* _What the task asks_: Needed from the data below: every line from the one with "(** X7: when" up to and including the one with "< total_teams level_sizes)%nat →", repeated exactly and with nothing else.

* _Saved data entries_:

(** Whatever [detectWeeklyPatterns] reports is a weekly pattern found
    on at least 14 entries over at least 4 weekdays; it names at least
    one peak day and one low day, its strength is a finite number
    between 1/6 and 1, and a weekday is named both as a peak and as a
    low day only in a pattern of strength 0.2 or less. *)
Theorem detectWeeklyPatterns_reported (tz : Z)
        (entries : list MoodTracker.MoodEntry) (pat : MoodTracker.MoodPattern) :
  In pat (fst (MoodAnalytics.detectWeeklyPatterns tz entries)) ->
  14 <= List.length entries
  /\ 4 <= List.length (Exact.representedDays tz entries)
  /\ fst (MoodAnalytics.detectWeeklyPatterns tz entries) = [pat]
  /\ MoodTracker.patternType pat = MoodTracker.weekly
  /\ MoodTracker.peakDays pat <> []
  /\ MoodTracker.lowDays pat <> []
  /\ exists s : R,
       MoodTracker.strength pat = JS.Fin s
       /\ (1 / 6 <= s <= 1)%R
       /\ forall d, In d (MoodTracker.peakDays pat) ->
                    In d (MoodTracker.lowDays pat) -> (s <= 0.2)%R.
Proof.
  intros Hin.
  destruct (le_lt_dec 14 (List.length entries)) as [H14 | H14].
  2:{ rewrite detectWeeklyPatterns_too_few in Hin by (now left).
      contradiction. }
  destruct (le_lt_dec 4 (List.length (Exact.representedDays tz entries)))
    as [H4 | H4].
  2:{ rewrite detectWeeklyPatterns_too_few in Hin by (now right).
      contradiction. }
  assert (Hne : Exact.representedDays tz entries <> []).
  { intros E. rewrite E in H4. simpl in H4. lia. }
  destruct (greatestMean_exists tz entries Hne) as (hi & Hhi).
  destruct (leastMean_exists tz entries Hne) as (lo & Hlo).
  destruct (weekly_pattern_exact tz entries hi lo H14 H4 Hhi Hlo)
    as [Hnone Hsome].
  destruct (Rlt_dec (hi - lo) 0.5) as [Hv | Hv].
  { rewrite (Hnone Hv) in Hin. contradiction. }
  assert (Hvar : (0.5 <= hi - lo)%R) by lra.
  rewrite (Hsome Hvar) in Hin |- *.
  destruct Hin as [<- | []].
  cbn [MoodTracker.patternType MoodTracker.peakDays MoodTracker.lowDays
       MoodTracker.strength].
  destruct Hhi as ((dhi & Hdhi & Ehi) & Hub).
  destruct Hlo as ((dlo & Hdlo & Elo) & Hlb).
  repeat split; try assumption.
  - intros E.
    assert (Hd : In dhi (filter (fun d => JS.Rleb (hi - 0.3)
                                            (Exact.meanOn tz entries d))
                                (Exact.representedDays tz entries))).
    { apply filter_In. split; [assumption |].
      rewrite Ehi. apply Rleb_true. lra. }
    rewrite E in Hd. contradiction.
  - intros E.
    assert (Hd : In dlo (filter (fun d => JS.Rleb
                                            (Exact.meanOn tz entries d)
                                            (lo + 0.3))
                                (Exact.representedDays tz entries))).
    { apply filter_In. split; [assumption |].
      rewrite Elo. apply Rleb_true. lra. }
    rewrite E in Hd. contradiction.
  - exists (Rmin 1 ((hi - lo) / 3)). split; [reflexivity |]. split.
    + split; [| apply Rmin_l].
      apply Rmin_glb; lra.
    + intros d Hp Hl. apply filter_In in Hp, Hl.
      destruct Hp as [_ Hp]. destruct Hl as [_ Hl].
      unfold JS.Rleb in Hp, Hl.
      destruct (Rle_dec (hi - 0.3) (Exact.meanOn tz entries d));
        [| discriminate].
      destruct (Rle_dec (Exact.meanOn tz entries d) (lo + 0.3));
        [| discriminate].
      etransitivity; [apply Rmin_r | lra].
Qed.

==

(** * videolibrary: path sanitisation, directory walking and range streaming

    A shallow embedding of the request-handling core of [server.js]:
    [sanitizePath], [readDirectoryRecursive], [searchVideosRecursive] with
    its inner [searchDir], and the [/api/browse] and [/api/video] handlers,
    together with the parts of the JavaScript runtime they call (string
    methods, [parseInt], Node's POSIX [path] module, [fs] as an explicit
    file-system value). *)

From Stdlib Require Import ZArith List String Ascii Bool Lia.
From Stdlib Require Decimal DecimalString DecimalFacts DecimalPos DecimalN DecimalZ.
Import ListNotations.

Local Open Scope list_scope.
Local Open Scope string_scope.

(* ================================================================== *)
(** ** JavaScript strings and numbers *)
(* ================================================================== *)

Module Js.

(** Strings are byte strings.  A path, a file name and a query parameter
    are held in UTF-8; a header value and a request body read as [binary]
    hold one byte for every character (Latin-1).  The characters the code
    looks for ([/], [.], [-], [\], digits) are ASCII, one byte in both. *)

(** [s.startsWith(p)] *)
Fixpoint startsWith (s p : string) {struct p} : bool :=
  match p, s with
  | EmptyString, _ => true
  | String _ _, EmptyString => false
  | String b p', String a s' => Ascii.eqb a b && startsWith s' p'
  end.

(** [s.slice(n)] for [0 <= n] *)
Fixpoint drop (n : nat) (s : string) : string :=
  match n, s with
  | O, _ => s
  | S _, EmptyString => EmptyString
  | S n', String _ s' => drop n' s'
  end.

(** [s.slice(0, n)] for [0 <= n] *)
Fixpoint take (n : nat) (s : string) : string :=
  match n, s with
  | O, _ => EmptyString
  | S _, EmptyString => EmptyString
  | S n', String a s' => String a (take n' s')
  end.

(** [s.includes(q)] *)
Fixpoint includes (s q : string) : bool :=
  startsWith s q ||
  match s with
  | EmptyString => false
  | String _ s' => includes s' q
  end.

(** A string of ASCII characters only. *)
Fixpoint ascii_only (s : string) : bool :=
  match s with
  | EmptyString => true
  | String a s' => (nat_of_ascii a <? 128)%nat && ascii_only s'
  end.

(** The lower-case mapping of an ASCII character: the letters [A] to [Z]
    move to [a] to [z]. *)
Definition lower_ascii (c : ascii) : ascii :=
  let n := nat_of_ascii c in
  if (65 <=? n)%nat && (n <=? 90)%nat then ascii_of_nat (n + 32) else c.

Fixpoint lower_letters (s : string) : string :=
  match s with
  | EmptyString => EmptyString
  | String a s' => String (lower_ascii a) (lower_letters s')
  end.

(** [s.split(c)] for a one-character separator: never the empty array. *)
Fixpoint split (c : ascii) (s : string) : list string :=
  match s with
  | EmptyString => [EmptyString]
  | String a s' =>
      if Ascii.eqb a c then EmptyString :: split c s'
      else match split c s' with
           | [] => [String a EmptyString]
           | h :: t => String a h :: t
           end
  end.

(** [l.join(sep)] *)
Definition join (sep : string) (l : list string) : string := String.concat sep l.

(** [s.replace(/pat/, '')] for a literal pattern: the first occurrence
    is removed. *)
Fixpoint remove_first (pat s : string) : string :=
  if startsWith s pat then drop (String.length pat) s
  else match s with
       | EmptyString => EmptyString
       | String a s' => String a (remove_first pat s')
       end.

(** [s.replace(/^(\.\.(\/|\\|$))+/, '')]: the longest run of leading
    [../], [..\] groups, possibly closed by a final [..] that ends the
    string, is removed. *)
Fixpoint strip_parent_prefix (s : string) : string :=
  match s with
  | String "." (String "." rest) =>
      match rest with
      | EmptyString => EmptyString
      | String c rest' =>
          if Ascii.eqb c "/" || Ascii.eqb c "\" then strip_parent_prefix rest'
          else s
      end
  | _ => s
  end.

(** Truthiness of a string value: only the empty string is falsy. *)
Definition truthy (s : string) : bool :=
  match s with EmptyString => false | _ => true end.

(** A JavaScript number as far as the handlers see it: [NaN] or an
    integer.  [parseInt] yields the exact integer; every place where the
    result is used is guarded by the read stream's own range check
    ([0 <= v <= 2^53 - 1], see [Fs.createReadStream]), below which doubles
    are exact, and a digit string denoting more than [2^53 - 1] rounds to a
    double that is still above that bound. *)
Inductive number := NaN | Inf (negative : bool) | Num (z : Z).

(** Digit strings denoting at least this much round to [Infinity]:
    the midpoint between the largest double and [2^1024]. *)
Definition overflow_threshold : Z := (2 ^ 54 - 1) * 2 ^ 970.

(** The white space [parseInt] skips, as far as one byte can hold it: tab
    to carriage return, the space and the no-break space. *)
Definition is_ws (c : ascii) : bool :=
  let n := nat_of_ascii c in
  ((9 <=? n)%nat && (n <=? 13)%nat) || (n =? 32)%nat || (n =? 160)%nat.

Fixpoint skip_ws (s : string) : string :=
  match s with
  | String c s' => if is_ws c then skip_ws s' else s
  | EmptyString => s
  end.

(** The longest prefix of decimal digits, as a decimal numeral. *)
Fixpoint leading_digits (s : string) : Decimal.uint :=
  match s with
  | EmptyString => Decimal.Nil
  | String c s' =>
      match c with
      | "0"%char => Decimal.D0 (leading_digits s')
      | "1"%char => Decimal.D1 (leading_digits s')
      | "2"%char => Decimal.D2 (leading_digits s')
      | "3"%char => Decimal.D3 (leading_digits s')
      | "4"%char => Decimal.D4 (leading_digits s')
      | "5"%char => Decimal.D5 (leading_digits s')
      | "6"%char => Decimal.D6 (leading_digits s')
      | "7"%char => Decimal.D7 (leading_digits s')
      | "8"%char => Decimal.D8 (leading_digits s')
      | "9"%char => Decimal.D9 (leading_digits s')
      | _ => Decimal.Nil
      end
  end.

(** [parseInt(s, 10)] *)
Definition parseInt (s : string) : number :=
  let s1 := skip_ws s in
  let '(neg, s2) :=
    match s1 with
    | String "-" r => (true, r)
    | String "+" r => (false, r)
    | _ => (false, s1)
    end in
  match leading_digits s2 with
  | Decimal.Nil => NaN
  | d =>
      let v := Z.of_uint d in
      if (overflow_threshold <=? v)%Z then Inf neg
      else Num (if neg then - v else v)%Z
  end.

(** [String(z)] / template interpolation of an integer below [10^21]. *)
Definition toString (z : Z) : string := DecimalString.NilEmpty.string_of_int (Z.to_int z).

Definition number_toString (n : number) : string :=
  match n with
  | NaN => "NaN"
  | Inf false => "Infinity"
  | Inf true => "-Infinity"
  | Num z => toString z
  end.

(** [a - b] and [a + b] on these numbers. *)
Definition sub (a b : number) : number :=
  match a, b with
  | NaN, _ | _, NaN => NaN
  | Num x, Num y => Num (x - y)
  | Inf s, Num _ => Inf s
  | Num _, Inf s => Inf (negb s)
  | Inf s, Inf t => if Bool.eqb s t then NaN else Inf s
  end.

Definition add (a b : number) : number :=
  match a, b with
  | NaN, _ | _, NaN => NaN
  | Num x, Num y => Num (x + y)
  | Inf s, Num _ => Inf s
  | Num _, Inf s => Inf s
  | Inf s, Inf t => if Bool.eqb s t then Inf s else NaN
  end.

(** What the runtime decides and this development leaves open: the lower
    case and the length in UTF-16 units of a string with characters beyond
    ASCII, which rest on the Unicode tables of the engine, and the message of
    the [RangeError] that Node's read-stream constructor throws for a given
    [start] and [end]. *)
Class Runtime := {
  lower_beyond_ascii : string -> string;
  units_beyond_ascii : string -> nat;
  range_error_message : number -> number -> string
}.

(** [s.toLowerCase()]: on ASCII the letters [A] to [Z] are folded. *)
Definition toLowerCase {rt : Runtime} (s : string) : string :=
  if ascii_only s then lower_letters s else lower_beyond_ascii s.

* * *

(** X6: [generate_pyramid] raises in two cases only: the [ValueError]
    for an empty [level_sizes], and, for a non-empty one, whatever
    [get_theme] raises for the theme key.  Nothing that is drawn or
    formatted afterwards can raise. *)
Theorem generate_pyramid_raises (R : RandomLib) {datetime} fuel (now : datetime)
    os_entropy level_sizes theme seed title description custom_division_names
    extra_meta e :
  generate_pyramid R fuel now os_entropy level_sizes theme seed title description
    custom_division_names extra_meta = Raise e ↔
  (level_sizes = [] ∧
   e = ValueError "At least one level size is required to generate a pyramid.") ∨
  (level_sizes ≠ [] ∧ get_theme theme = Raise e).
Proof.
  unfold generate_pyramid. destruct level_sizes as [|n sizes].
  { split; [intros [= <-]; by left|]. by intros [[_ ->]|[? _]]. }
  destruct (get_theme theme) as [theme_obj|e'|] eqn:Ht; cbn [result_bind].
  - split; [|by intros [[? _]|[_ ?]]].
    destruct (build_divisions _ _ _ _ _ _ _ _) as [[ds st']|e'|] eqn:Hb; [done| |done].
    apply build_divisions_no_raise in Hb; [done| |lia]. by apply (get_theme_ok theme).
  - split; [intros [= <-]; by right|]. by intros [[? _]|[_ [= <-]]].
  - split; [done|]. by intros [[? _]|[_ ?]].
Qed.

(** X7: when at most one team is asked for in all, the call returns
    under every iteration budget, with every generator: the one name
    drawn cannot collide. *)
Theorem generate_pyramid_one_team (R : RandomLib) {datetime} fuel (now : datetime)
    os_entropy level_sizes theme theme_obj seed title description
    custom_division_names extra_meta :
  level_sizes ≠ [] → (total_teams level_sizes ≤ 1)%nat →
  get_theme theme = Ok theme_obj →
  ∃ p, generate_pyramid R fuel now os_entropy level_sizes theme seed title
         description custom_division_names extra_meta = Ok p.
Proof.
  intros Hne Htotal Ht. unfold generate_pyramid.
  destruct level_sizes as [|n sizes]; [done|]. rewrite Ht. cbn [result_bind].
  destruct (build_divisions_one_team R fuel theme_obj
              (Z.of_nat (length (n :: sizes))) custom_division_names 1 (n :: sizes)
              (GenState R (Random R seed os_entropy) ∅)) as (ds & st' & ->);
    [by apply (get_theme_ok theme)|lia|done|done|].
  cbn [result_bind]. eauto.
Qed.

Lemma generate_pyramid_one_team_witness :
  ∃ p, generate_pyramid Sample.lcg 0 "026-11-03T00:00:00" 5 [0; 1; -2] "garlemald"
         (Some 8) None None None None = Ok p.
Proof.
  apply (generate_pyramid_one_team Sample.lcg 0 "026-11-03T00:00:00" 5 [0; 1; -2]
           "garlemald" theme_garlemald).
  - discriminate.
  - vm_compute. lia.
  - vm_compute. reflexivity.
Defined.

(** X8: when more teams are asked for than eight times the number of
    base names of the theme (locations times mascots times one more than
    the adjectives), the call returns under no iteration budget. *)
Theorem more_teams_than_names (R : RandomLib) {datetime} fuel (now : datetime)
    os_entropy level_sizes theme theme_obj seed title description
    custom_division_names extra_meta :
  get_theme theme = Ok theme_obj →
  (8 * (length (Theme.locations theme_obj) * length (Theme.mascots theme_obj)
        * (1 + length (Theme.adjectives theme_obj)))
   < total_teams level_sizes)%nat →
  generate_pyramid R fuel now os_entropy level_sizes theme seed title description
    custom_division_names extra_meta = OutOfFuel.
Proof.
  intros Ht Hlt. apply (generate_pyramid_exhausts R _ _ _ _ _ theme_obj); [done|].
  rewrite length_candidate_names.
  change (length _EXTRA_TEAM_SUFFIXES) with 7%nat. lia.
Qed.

* _Exercise result_:
(** X7: when at most one team is asked for in all, the call returns
    under every iteration budget, with every generator: the one name
    drawn cannot collide. *)
Theorem generate_pyramid_one_team (R : RandomLib) {datetime} fuel (now : datetime)
    os_entropy level_sizes theme theme_obj seed title description
    custom_division_names extra_meta :
  level_sizes ≠ [] → (total_teams level_sizes ≤ 1)%nat →
  get_theme theme = Ok theme_obj →
  ∃ p, generate_pyramid R fuel now os_entropy level_sizes theme seed title
         description custom_division_names extra_meta = Ok p.
Proof.
  intros Hne Htotal Ht. unfold generate_pyramid.
  destruct level_sizes as [|n sizes]; [done|]. rewrite Ht. cbn [result_bind].
  destruct (build_divisions_one_team R fuel theme_obj
              (Z.of_nat (length (n :: sizes))) custom_division_names 1 (n :: sizes)
              (GenState R (Random R seed os_entropy) ∅)) as (ds & st' & ->);
    [by apply (get_theme_ok theme)|lia|done|done|].
  cbn [result_bind]. eauto.
Qed.

Lemma generate_pyramid_one_team_witness :
  ∃ p, generate_pyramid Sample.lcg 0 "026-11-03T00:00:00" 5 [0; 1; -2] "garlemald"
         (Some 8) None None None None = Ok p.
Proof.
  apply (generate_pyramid_one_team Sample.lcg 0 "026-11-03T00:00:00" 5 [0; 1; -2]
           "garlemald" theme_garlemald).
  - discriminate.
  - vm_compute. lia.
  - vm_compute. reflexivity.
Defined.

(** X8: when more teams are asked for than eight times the number of
    base names of the theme (locations times mascots times one more than
    the adjectives), the call returns under no iteration budget. *)
Theorem more_teams_than_names (R : RandomLib) {datetime} fuel (now : datetime)
    os_entropy level_sizes theme theme_obj seed title description
    custom_division_names extra_meta :
  get_theme theme = Ok theme_obj →
  (8 * (length (Theme.locations theme_obj) * length (Theme.mascots theme_obj)
        * (1 + length (Theme.adjectives theme_obj)))
   < total_teams level_sizes)%nat →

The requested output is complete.